Please find every line in the records below that contains the word "OutOfRange", and copy it.

—————

(** C7, as the code has it.  With fewer than three vertices [triangulate]
    indexes out of range when it builds the last triangle from
    [vertices[0]], [vertices[1]], [vertices[2]], and nowhere before: the
    neighbour lookups take their index modulo the size and stay in range.
    With three vertices or more no access is out of range and
    [triangulate] returns. *)
Theorem short_input_faults vertices :
  ((length vertices < 3)%nat -> triangulate vertices = OutOfRange LastTriangle) /\
  ((3 <= length vertices)%nat -> exists out, triangulate vertices = Ok out).
Proof.
  destruct (clipping_run vertices) as (cw & vs' & ts & e & Hcw & Hrun & Hreach & Hexit).
  apply clips_length in Hreach as (_ & Hle & Hmin). simpl in *.
  rewrite length_oriented in *. split; intros Hn.
  - eapply triangulate_short; [exact Hrun | lia].
  - destruct (at_least_three vs' (Hmin Hn)) as (a & b & c & rest & ->).
    eexists. eapply triangulate_last, Hrun.
Qed.

(** C7, as stated: on two vertices the fault is not at a lookup whose
    index is taken modulo the size. *)
Lemma short_input_fault_not_modulo :
  ~ exists s, triangulate [pt 0 0; pt 1 0] = OutOfRange s /\ modulo_based s = true.
Proof. intros (s & Hs & Hmod). vm_compute in Hs. injection Hs as <-. discriminate. Qed.

(** C8. Termination: an iteration of the [while] loop either clips
    exactly one vertex and goes on with the shorter vector, or finds no ear
    and leaves the loop; so the loop returns within [size - 3] iterations,
    more fuel changes nothing, and [triangulate] with fuel for [size]
    iterations never runs out of it. *)
Theorem triangulate_terminates vertices triangles :
  (3 < size vertices ->
   (exists t vertices',
       scan vertices (length vertices) 0 = Ok (Some (t, vertices')) /\
       S (length vertices') = length vertices /\
       forall fuel, clip (S fuel) vertices triangles =
                    clip fuel vertices' (triangles ++ [t])) \/
   (scan vertices (length vertices) 0 = Ok None /\
    forall fuel, clip (S fuel) vertices triangles =
                 Ok (vertices, triangles, NoEarFound))) /\
  (exists final,
      forall fuel, (length vertices - 3 <= fuel)%nat ->
                   clip fuel vertices triangles = Ok final) /\
  triangulate vertices <> OutOfFuel.
Proof.
  split; [| split].
  - intros Hsize.
    destruct (scan_Ok vertices ltac:(lia) (length vertices) 0) as [[[t vs'] |] Hscan];
      [lia | reflexivity | left | right].
    + exists t, vs'. split; [exact Hscan |].
      split; [eapply scan_clips; [| | | exact Hscan]; [lia | lia | reflexivity] |].
      intros fuel. simpl.
      destruct (Z.ltb_spec 3 (size vertices)) as [_ | H]; [| lia].
      rewrite Hscan. reflexivity.
    + split; [exact Hscan |]. intros fuel. apply clip_no_ear; assumption.
  - destruct (clip_run (length vertices - 3) vertices triangles)
      as (vs' & ts & e & Hrun & Hreach & Hexit); [lia |].
    exists (vs', ts, e). intros fuel Hfuel.
    pose proof (clips_length _ _ Hreach) as (_ & Hle & _). simpl in Hle.
    pose proof (clip_through _ _ fuel Hreach) as Hthrough.
    simpl fst in Hthrough. simpl snd in Hthrough. rewrite Hthrough by lia.
    clear Hthrough Hrun.
    destruct e.
    + destruct (fuel - _)%nat; simpl;
        destruct (Z.ltb_spec 3 (size vs')) as [H | _]; try lia; reflexivity.
    + destruct Hexit as [Hsize Hscan]. unfold size in Hsize.
      destruct (fuel - (length vertices - length vs'))%nat as [| fuel'] eqn:Hfuel';
        [lia |].
      apply clip_no_ear; assumption.
  - destruct (clipping_run vertices) as (cw & vs' & ts & e & _ & Hrun & _).
    rewrite (triangulate_unfold _ _ _ _ Hrun).
    destruct (at_ LastTriangle vs' 0) eqn:H0; simpl; try discriminate;
      [| apply at_not_OutOfFuel in H0; contradiction].
    destruct (at_ LastTriangle vs' 1) eqn:H1; simpl; try discriminate;
      [| apply at_not_OutOfFuel in H1; contradiction].
    destruct (at_ LastTriangle vs' 2) eqn:H2; simpl; try discriminate.
    apply at_not_OutOfFuel in H2. contradiction.
Qed.

(** C9. Vertex subset: every point of every returned triangle is a vertex
    of the input, and so is every vertex left in the vector. *)
Theorem vertex_subset vertices out vertices' :
  triangulate vertices = Ok (out, vertices') ->
  (forall t v, t ∈ out -> v ∈ points t -> v ∈ vertices) /\ vertices' ⊆ vertices.
Proof.
  intros Hout.
  destruct (clipping_run vertices) as (cw & vs' & ts & e & Hcw & Hrun & Hreach & _).
  apply clips_subset in Hreach as (Hsub & new & Hnew & Hpoints). simpl in *. subst ts.
  rewrite (triangulate_unfold _ _ _ _ Hrun) in Hout.
  destruct (at_ LastTriangle vs' 0) as [v0 | |] eqn:H0; try discriminate.
  destruct (at_ LastTriangle vs' 1) as [v1 | |] eqn:H1; try discriminate.
  destruct (at_ LastTriangle vs' 2) as [v2 | |] eqn:H2; try discriminate.
  simpl in Hout. injection Hout as <- <-.
  assert (Hvs' : forall v, v ∈ vs' -> v ∈ vertices).
  { intros v Hv. eapply elem_of_oriented, Hsub, Hv. }
  split; [| exact Hvs'].
  intros t v [Ht | Ht]%elem_of_app Hv.
  - eapply elem_of_oriented, Hpoints; eassumption.
  - apply list_elem_of_singleton in Ht as ->. apply at_elem_of in H0, H1, H2.
    simpl in Hv. repeat (apply elem_of_cons in Hv as [-> | Hv]); auto.
    apply elem_of_nil in Hv. contradiction.
Qed.

Lemma vertex_subset_demo :
  Forall (fun t => Forall (fun v => v ∈ demo) (points t))
    [(pt (-2) 1, pt 1 1, pt 0 0); (pt (-1) (-1), pt (-2) 1, pt 0 0);
     (pt (-1) (-1), pt 0 0, pt 3 (-1))].
Proof.
  destruct (vertex_subset demo
              [(pt (-2) 1, pt 1 1, pt 0 0); (pt (-1) (-1), pt (-2) 1, pt 0 0);
               (pt (-1) (-1), pt 0 0, pt 3 (-1))]
              [pt (-1) (-1); pt 0 0; pt 3 (-1)]) as [Hpoints _].
  - vm_compute. reflexivity.
  - apply Forall_forall. intros t Ht. apply Forall_forall. intros v Hv.
    exact (Hpoints t v Ht Hv).
Defined.

(** C10. Triangle balance: on [n >= 3] vertices [triangulate] returns, by
    either exit of its loop, the triangles of the loop followed by exactly
    one more; their number is [n] minus the number of vertices left in the
    vector, plus one, and the result is not empty. *)
Theorem triangle_balance vertices :
  (3 <= length vertices)%nat ->
  exists vertices' triangles e last,
    clipping vertices = Ok (vertices', triangles, e) /\
    triangulate vertices = Ok (triangles ++ [last], vertices') /\
    (length vertices' <= length vertices)%nat /\
    length (triangles ++ [last]) = (length vertices - length vertices' + 1)%nat /\
    triangles ++ [last] <> [].
Proof.
  intros Hn.
  destruct (clipping_run vertices) as (cw & vs' & ts & e & Hcw & Hrun & Hreach & _).
  apply clips_length in Hreach as (Hsum & Hle & Hmin). simpl in *.
  rewrite length_oriented in *.
  destruct (at_least_three vs' (Hmin Hn)) as (a & b & c & rest & ->).
  exists (a :: b :: c :: rest), ts, e, (a, b, c).
  split; [exact Hrun |]. split; [eapply triangulate_last, Hrun |].
  split; [exact Hle |]. split; [rewrite length_app; simpl in *; lia |].
  destruct ts; discriminate.
Qed.

Lemma triangle_balance_spur :
  exists vertices' triangles e last,
    clipping spur = Ok (vertices', triangles, e) /\
    triangulate spur = Ok (triangles ++ [last], vertices') /\
    (length vertices' <= length spur)%nat /\
    length (triangles ++ [last]) = (length spur - length vertices' + 1)%nat /\
    triangles ++ [last] <> [].
Proof. apply (triangle_balance spur). simpl. lia. Defined.

(** ** binary32 arithmetic: zeros and NaN *)

Section Degenerate.

Implicit Types a b : float.

Lemma mul_comm a b : F32.mul a b = F32.mul b a.
Proof.
  unfold F32.mul.
  destruct a as [sa | sa | | sa ma ea], b as [sb | sb | | sb mb eb]; simpl;
    try reflexivity; try (destruct sa, sb; reflexivity).
  rewrite (Pos.mul_comm mb ma), (Z.add_comm eb ea), (xorb_comm sb sa). reflexivity.
Qed.

Lemma null_not_gt a : null a = true -> F32.gt a F32.zero = false.
Proof. destruct a as [s | s | | s m e]; try discriminate; reflexivity. Qed.

Lemma null_not_lt a : null a = true -> F32.lt a F32.zero = false.
Proof. destruct a as [s | s | | s m e]; try discriminate; reflexivity. Qed.

Lemma null_same a a' : same a a' -> null a = null a'.
Proof. intros [-> | (s & s' & -> & ->)]; reflexivity. Qed.

Lemma sub_self a : null (F32.sub a a) = true.
Proof.
  destruct a as [[|] | [|] | | s m e]; try reflexivity.
  unfold F32.sub, SFsub. rewrite Z.sub_diag. reflexivity.
Qed.

Lemma add_opp_self a : null (F32.add a (F32.opp a)) = true.
Proof.
  destruct a as [[|] | [|] | | s m e]; try reflexivity.
  unfold F32.add, F32.opp, SFopp, SFadd. rewrite cond_Zopp_negb, Z.add_opp_diag_r.
  reflexivity.
Qed.

Lemma mul_null_l a b : null a = true -> null (F32.mul a b) = true.
Proof.
  destruct a as [sa | sa | | sa ma ea]; try discriminate; intros _;
    destruct b; reflexivity.
Qed.

Lemma mul_null_r a b : null b = true -> null (F32.mul a b) = true.
Proof. rewrite mul_comm. apply mul_null_l. Qed.

Lemma sub_null a b : null a = true -> null b = true -> null (F32.sub a b) = true.
Proof.
  destruct a as [sa | sa | | sa ma ea]; try discriminate;
    destruct b as [sb | sb | | sb mb eb]; try discriminate; intros _ _;
    try reflexivity.
  destruct sa, sb; reflexivity.
Qed.

Lemma add_null a b : null a = true -> null b = true -> null (F32.add a b) = true.
Proof.
  destruct a as [sa | sa | | sa ma ea]; try discriminate;
    destruct b as [sb | sb | | sb mb eb]; try discriminate; intros _ _;
    try reflexivity.
  destruct sa, sb; reflexivity.
Qed.

(** NaN is absorbing. *)
Lemma add_nan_l a b : F32.is_nan a = true -> F32.is_nan (F32.add a b) = true.
Proof. destruct a; try discriminate. reflexivity. Qed.

Lemma add_nan_r a b : F32.is_nan b = true -> F32.is_nan (F32.add a b) = true.
Proof. destruct b; try discriminate. destruct a; reflexivity. Qed.

Lemma sub_nan_l a b : F32.is_nan a = true -> F32.is_nan (F32.sub a b) = true.
Proof. destruct a; try discriminate. reflexivity. Qed.

Lemma sub_nan_r a b : F32.is_nan b = true -> F32.is_nan (F32.sub a b) = true.
Proof. destruct b; try discriminate. destruct a; reflexivity. Qed.

Lemma mul_nan_l a b : F32.is_nan a = true -> F32.is_nan (F32.mul a b) = true.
Proof. destruct a; try discriminate. reflexivity. Qed.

—————

## Written answer
  ((length vertices < 3)%nat -> triangulate vertices = OutOfRange LastTriangle) /\
  ~ exists s, triangulate [pt 0 0; pt 1 0] = OutOfRange s /\ modulo_based s = true.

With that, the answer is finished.